• [What the exercise asks] Using the material that follows, say how many lines contain the string "rejected". Answer with a number only.

• [Data to examine]

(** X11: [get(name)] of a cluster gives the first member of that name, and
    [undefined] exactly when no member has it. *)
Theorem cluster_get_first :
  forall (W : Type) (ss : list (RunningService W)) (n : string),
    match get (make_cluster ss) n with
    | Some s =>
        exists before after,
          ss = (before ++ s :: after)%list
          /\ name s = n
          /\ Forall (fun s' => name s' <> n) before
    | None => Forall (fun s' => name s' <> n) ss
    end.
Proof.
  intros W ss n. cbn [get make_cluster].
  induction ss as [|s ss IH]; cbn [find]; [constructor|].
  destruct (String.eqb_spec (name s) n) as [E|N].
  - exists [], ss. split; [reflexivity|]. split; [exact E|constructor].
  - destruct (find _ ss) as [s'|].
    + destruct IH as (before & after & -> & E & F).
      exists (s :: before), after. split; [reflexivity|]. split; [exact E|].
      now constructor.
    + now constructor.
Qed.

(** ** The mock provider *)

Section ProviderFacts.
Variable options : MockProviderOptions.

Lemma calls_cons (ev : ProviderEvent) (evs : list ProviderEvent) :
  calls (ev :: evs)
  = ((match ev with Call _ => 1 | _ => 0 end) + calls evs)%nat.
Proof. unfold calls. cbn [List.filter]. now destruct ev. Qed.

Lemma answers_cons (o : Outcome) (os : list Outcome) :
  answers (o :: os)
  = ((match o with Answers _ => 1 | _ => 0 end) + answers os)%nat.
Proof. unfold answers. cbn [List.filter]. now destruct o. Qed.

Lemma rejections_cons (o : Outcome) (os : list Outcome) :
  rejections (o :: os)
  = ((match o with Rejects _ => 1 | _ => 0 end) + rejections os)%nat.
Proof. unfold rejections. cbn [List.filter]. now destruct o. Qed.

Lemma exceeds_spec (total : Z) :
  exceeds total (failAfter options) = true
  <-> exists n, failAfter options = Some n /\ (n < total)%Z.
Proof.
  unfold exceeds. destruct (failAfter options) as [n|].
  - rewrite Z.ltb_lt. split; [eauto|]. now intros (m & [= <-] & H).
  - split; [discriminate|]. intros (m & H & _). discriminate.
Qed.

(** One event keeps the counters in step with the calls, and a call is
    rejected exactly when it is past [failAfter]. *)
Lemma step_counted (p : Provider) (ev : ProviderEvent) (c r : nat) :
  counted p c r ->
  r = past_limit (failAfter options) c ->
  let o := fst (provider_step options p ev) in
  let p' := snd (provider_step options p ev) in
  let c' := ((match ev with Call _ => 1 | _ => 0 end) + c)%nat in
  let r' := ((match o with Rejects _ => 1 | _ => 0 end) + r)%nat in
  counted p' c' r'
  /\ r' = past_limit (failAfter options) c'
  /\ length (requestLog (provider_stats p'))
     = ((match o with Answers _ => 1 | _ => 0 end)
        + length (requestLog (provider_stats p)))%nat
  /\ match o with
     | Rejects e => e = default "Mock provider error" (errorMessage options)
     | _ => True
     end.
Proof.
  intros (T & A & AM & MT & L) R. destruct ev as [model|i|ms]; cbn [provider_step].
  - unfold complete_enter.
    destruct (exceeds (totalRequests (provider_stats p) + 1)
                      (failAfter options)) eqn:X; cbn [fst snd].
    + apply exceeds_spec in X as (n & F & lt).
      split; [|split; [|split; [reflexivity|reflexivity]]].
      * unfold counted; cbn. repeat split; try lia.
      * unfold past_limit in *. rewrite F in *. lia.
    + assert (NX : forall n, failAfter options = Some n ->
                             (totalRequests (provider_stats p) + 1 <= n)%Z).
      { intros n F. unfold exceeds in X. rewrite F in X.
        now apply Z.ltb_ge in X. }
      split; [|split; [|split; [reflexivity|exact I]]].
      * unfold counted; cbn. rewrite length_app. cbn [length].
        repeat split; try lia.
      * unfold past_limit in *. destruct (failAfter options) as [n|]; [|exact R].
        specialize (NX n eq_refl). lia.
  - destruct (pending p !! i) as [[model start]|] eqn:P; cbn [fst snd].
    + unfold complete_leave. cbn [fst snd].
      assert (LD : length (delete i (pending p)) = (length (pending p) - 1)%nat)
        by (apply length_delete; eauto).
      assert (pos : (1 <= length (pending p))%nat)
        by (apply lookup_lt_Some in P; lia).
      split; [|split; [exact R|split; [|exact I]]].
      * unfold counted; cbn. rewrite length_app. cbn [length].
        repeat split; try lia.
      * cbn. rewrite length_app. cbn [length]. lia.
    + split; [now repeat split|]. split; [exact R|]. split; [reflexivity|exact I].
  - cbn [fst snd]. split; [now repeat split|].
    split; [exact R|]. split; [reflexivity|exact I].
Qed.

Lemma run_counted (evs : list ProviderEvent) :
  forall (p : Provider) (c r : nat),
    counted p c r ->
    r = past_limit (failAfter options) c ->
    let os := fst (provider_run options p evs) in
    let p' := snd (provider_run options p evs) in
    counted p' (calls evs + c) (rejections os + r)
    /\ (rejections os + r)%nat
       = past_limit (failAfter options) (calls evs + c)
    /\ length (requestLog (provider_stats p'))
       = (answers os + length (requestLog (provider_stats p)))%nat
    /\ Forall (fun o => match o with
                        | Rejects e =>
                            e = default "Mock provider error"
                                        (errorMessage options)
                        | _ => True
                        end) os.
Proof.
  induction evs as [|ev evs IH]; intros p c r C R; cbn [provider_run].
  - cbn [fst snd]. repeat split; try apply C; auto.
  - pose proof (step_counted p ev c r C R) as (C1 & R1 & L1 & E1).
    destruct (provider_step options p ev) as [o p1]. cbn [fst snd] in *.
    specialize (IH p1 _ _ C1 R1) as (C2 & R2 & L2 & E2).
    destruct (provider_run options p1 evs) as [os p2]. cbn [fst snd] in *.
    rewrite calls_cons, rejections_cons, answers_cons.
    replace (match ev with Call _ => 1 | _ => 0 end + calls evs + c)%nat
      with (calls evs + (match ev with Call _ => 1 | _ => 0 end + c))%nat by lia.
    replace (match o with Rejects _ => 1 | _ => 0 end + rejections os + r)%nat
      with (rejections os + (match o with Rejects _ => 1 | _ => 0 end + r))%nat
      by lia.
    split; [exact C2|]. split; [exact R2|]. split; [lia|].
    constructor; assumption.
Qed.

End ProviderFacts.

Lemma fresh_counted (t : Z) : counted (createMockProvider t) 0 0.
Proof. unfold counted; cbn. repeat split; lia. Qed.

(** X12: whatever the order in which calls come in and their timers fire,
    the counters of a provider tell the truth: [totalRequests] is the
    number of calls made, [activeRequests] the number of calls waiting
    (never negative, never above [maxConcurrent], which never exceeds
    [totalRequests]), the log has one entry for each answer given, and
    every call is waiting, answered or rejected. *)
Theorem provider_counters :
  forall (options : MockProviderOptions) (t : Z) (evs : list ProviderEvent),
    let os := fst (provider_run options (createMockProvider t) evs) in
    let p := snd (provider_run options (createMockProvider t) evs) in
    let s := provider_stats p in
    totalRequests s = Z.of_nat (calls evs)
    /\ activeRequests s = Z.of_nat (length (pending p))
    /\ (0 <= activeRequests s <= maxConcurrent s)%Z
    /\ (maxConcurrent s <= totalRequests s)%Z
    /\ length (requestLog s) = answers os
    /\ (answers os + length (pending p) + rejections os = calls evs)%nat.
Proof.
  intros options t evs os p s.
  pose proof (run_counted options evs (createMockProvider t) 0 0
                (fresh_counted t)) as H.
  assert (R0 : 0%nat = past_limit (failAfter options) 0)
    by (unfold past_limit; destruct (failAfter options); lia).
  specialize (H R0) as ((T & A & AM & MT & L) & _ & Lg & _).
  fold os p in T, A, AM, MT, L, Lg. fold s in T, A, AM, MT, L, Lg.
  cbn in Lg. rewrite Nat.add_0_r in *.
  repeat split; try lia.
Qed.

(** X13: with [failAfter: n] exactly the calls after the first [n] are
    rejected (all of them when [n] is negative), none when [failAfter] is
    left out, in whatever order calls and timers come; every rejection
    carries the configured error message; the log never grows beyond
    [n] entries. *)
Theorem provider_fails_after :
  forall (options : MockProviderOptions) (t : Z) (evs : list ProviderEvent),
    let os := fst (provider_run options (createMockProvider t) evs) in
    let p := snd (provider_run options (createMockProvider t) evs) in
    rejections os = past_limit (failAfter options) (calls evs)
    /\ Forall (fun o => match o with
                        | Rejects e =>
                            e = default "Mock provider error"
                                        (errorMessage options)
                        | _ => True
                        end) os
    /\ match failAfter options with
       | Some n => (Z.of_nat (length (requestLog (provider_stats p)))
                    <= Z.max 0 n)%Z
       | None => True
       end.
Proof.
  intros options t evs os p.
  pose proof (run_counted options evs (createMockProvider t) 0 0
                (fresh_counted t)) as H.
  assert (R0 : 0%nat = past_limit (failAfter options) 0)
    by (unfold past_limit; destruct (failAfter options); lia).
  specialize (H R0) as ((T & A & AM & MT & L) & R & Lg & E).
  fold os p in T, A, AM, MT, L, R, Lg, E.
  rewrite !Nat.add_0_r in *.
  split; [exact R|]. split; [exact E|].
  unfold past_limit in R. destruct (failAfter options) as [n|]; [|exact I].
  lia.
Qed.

• [Completed exercise] 3